Historic district in New Mexico, United States

The Valmora Sanatorium Historic District, near Watrous, New Mexico, includes building(s) dating from 1910. It was listed as a historic district on the National Register of Historic Places in 1995. The listing included nine contributing buildings and a contributing site (a park), on 5 acre.

It was a tuberculosis sanatorium complex which included a hospital and cottages for patients. Surviving buildings include the hospital (1920), a dining hall, a recreation hall, two of the original cottages, and a doctor's residence.

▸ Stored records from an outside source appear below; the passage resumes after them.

(** * npm audit: remediation classifier and targeted reinstaller

    A shallow embedding of [lib/audit.js]: the action classifier of
    [auditCmd], the fix-mode orchestration, the report-mode exit status,
    the translation of registry failures, the shrinkwrap patcher of
    the [Auditor] subclass of the installer, [maybeReadFile], the checks
    of [auditCmd] before the report is requested, and the completion. *)

From stdpp Require Import gmap strings list pretty.
From Stdlib Require Import ZArith Lia Ascii.

Local Open Scope string_scope.
Local Open Scope list_scope.

(** ** JavaScript primitives used by the source *)

Module JS.

(** [Array.prototype.indexOf]: position of the first element strictly equal
    to [x], or -1. *)
Fixpoint indexOf (x : string) (l : list string) : Z :=
  match l with
  | [] => (-1)%Z
  | y :: l' =>
      if String.eqb y x then 0%Z
      else let r := indexOf x l' in
           if (r <? 0)%Z then (-1)%Z else (r + 1)%Z
  end.

(** [Array.prototype.slice(start, end)] with its relative (negative)
    indices. *)
Definition slice {A} (start fin : Z) (l : list A) : list A :=
  let len := Z.of_nat (length l) in
  let k := if (start <? 0)%Z then Z.max (len + start) 0 else Z.min start len in
  let final := if (fin <? 0)%Z then Z.max (len + fin) 0 else Z.min fin len in
  take (Z.to_nat (final - k)) (drop (Z.to_nat k) l).

(** [String.prototype.split(sep)] for a one-character separator.  The
    result is never empty: the empty string splits to one empty segment. *)
Fixpoint split (sep : ascii) (s : string) : list string :=
  match s with
  | EmptyString => [EmptyString]
  | String c r =>
      if Ascii.eqb c sep then EmptyString :: split sep r
      else match split sep r with
           | seg :: segs => String c seg :: segs
           | [] => [String c EmptyString]
           end
  end.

According to signatures in surviving architectural drawings, the hospital, built in 1920, was designed by architect F. Trent Thomas and associate Carlos Vierra, apparently of Rapp, Rapp and Hendrickson. According to the NRHP nomination, "Stylistically the hospital is an amalgam of California Mission Revival (towers, gable and hip roofs, overhanging eaves, inner courtyard) and the Spanish-Pueblo Revival (asymmetry, carved corbels, portals, heavy exposed lintels, buttresses, inner courtyard), all covered with the standing-seam metal roofs characteristic of the New Mexico Vernacular."

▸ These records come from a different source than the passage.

Lemma advance_all_ind (P : Run → Prop) (l : list nat) (r : Run) :
  P r → (∀ i r, P r → P (advance i r)) →
  P (fold_left (λ r i, advance i r) l r).
Proof.
  intros Hr Hstep. revert r Hr.
  induction l as [|i l IH]; intros r Hr; [done|]. cbn. by apply IH, Hstep.
Qed.

Lemma reload_run_ind (P : Run → Prop) (sched : list nat) (st : State) :
  P (mkRun st (map _reloadFile (this_files (store st))) None []) →
  (∀ i r, P r → P (advance i r)) →
  P (reload_run sched st).
Proof.
  intros H0 Hstep. unfold reload_run.
  apply advance_all_ind; [|done]. by apply advance_all_ind.
Qed.

Lemma extends_log_probe (e : Fs.Event) (st : State) :
  is_probe e = true → extends st (set_world (Fs.log e (world st)) st).
Proof.
  intros He. split; try done. exists [e]. split; [done|]. by constructor.
Qed.

Lemma extends_alloc (w : Fs.World) (st : State) :
  extends (set_world w st) (set_world (Fs.alloc w) st).
Proof.
  split; try done; cbn; [lia|]. exists []. by rewrite app_nil_r.
Qed.

Lemma extends_touch (i : nat) (d : Date) (st : State) : extends st (touch i d st).
Proof.
  split; try done; cbn.
  - exists []. by rewrite app_nil_r.
  - apply Forall2_alter_r; [done|]. intros a b _ _ Hab.
    destruct Hab as (?&?&?&?). by repeat split.
Qed.

Lemma extends_assign (parsed : Users) (st : State) :
  extends st (set_users (assign (this_users (store st)) parsed) st).
Proof.
  split; try done; cbn.
  - exists []. by rewrite app_nil_r.
  - unfold assign. rewrite dom_union_L. set_solver.
Qed.

Lemma step_extends (i : nat) (r r' : Run) :
  step i r r' → extends (run_state r) (run_state r').
Proof.
  destruct 1 as [| p g last w e _ Hs | p g last w m _ Hs _ | p g last w m _ Hs _
                 | p g w e _ Hr | p g w buffer _ Hr]; cbn [run_state].
  - done.
  - apply stat_inv in Hs as [(e' & _ & -> & _)|(? & ? & [=] & _)].
    by apply extends_log_probe.
  - apply stat_inv in Hs as [(e' & [=] & _)|(n & ms & _ & -> & _)].
    etrans; [by apply (extends_log_probe (Fs.EvStat p))|]. apply extends_alloc.
  - apply stat_inv in Hs as [(e' & [=] & _)|(n & ms & _ & -> & _)].
    etrans; [by apply (extends_log_probe (Fs.EvStat p))|].
    etrans; [apply extends_alloc|]. apply extends_touch.
  - apply readFile_inv in Hr as [-> _]. by apply extends_log_probe.
  - apply readFile_inv in Hr as [-> _].
    etrans; [by apply (extends_log_probe (Fs.EvReadFile p))|]. apply extends_assign.
Qed.

Lemma reload_run_extends (sched : list nat) (st : State) :
  extends st (run_state (reload_run sched st)).
Proof.
  apply (reload_run_ind (λ r, extends st (run_state r))); [done|].
  intros i r Hr. etrans; [exact Hr|]. apply (step_extends i), advance_step.
Qed.

Lemma reload_extends (sched : list nat) (st : State) : extends st (reload sched st).1.
Proof. apply reload_run_extends. Qed.

End Reload.

(** * What every operation keeps *)

#[local] Instance keeps_preorder : PreOrder keeps.
Proof.
  split.
  - intros s. by split.
  - intros a b c [] []. split; try congruence; etrans; eassumption.
Qed.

It has also been known as Valmora Industrial Sanatorium and Valmora Medical Center, and more recently as Valmora, Inc. It still appears on maps as a small town and is further discussed on Wikipedia as Valmora, New Mexico

It is located on a creek, Wolf Creek, near its confluence with the Mora River, off New Mexico State Road 97, 4 mi east of its junction with New Mexico State Road 161, northeast of Watrous.